Metadata-Version: 2.4
Name: toolwright
Version: 1.0.0a2
Summary: Self-expanding, self-repairing, human-correctable tool infrastructure for AI agents
Project-URL: Homepage, https://github.com/toolwright/Toolwright
Project-URL: Repository, https://github.com/toolwright/Toolwright.git
Project-URL: Documentation, https://github.com/toolwright/Toolwright#readme
Author: Tom Allicino
License-Expression: MIT
Keywords: agents,api,compiler,drift,har,mcp,openapi,policy,tools,traffic
Classifier: Development Status :: 4 - Beta
Classifier: Environment :: Console
Classifier: Intended Audience :: Developers
Classifier: License :: OSI Approved :: MIT License
Classifier: Operating System :: OS Independent
Classifier: Programming Language :: Python :: 3
Classifier: Programming Language :: Python :: 3.11
Classifier: Programming Language :: Python :: 3.12
Classifier: Topic :: Internet :: WWW/HTTP
Classifier: Topic :: Software Development :: Code Generators
Classifier: Typing :: Typed
Requires-Python: >=3.11
Requires-Dist: click>=8.1.0
Requires-Dist: cryptography>=43.0.0
Requires-Dist: httpx>=0.25.0
Requires-Dist: prompt-toolkit>=3.0.0
Requires-Dist: pydantic>=2.0.0
Requires-Dist: pyyaml>=6.0
Requires-Dist: rich>=13.0.0
Provides-Extra: all
Requires-Dist: mcp>=1.0.0; extra == 'all'
Requires-Dist: playwright>=1.40.0; extra == 'all'
Requires-Dist: textual>=0.40.0; extra == 'all'
Provides-Extra: dev
Requires-Dist: build>=1.2.0; extra == 'dev'
Requires-Dist: mcp>=1.0.0; extra == 'dev'
Requires-Dist: mypy>=1.5.0; extra == 'dev'
Requires-Dist: playwright>=1.40.0; extra == 'dev'
Requires-Dist: pytest-asyncio>=0.21.0; extra == 'dev'
Requires-Dist: pytest-cov>=4.0.0; extra == 'dev'
Requires-Dist: pytest>=7.0.0; extra == 'dev'
Requires-Dist: ruff>=0.1.0; extra == 'dev'
Requires-Dist: types-pyyaml>=6.0.0; extra == 'dev'
Provides-Extra: mcp
Requires-Dist: mcp>=1.0.0; extra == 'mcp'
Provides-Extra: packaging-test
Requires-Dist: build>=1.2.0; extra == 'packaging-test'
Requires-Dist: hatchling>=1.25.0; extra == 'packaging-test'
Provides-Extra: playwright
Requires-Dist: playwright>=1.40.0; extra == 'playwright'
Provides-Extra: tui
Requires-Dist: textual>=0.40.0; extra == 'tui'
Description-Content-Type: text/markdown

# Toolwright

> Give your AI agent any API. Safely.

Toolwright turns API traffic into governed MCP tools and keeps them working.

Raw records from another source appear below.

(** C7 (as amended).  [from_raw] hands the declared version, or ["0.0.0"]
    when none is declared, to [Version].  In an environment without the
    optional [semantic_version] library the version is carried as a plain
    string, and no version value can abort construction: a description
    that differs from an accepted one in its version only is accepted
    too. *)
Theorem from_raw_version pd raw w nd rd b :
  check_keys raw ("block at " +:+ w) REQUIRED_FIELDS OPTIONAL_FIELDS = Ok rd ->
  from_raw pd raw w nd = Ok b ->
  Version_new (rd_get rd "version" (PyStr "0.0.0")) = Ok (version b)
  /\ (semantic_version = None ->
      version b = StrVersion (py_str (rd_get rd "version" (PyStr "0.0.0")))
      /\ (rd !! "version" = None -> version b = StrVersion "0.0.0")
      /\ forall raw' v,
          check_keys raw' ("block at " +:+ w) REQUIRED_FIELDS OPTIONAL_FIELDS
            = Ok (<["version":=v]> rd) ->
          from_raw pd raw' w nd = Ok (set_version (StrVersion (py_str v)) b)).
Proof.
  intros Hck H.
  assert (Hv : Version_new (rd_get rd "version" (PyStr "0.0.0")) = Ok (version b)).
  { pose proof H as H'. apply from_raw_ok in H'
      as (rd' & name_ & regwidth_ & params_ & bus & clk & r_regs & built & version_
          & scan_ & scan_reset_ & scan_en_ & Hck' & _ & Hver & _ & Hpost).
    rewrite Hck in Hck'. injection Hck' as <-.
    apply post_init_ok in Hpost as [_ Hpost]. simpl in Hpost.
    case_bool_decide; destruct Hpost as [-> _]; done. }
  split; [done|]. intros Hfb.
  assert (Hplain : version b
                   = StrVersion (py_str (rd_get rd "version" (PyStr "0.0.0")))).
  { unfold Version_new in Hv. rewrite Hfb in Hv. congruence. }
  split; [done|]. split.
  { intros Hnone. rewrite Hplain. unfold rd_get. by rewrite Hnone. }
  intros raw' v Hck'. unfold from_raw in *. rewrite Hck in H. rewrite Hck'.
  simpl in *.
  rewrite rd_get_insert_eq.
  rewrite !rd_getitem_insert_ne, !rd_get_insert_ne by done.
  res_inv H.
  repeat (erewrite res_bind_step by eassumption).
  unfold Version_new in *. rewrite Hfb in *. simpl in *.
  case_bool_decide; [discriminate|].
  unfold IpBlock_new in *.
  apply (post_init_version _ _ (StrVersion (py_str v))) in H. exact H.
Qed.
End VersionTheorems.

(** ** [apply_alias] keeps the structure of a register block *)

Lemma Field_apply_alias_structure f a f' :
  Field_apply_alias f a = Ok f' -> field_structure f' = field_structure f.
Proof.
  unfold Field_apply_alias. case_bool_decide; [|discriminate].
  intros [= <-]. reflexivity.
Qed.

Lemma apply_pairwise_fmap {A B} (g : A -> B) (ap : A -> A -> res A) :
  (forall x a x', ap x a = Ok x' -> g x' = g x) ->
  forall l al l', apply_pairwise ap l al = Ok l' -> g <$> l' = g <$> l.
Proof.
  intros Hap. induction l as [|x l IH]; intros [|a al] l' H; simpl in H;
    try discriminate.
  - by injection H as <-.
  - res_inv H. injection H as <-. simpl. f_equal; eauto.
Qed.

Lemma Register_apply_alias_structure r a r' :
  Register_apply_alias r a = Ok r' -> reg_structure r' = reg_structure r.
Proof.
  unfold Register_apply_alias. intros H. res_inv H. injection H as <-.
  unfold reg_structure. simpl. f_equal.
  eapply apply_pairwise_fmap; [|eassumption].
  apply Field_apply_alias_structure.
Qed.

Lemma apply_alias_structure rb a w rb' :
  apply_alias rb a w = Ok rb' -> rb_structure rb' = rb_structure rb.
Proof.
  unfold apply_alias. intros H. res_inv H. injection H as <-.
  unfold rb_structure. simpl. do 2 f_equal.
  eapply apply_pairwise_fmap; [|eassumption].
  apply Register_apply_alias_structure.
Qed.

Section AliasTheorems.
Context `{C : Collaborators}.

Ltac unfold_M :=
  unfold mbind, M_bind, mret, M_ret, lift, throw, get_self, assign in *.

Lemma frame_refl s : frame s s.
Proof. unfold frame. tauto. Qed.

Point it at an OpenAPI spec, a HAR file, or a live web app; it compiles typed tool definitions, classifies every tool by risk, and serves them through an MCP server that enforces approval gates, circuit breakers, and behavioral rules at runtime. Your credentials are automatically redacted from captured traffic. Nothing runs without your explicit sign-off.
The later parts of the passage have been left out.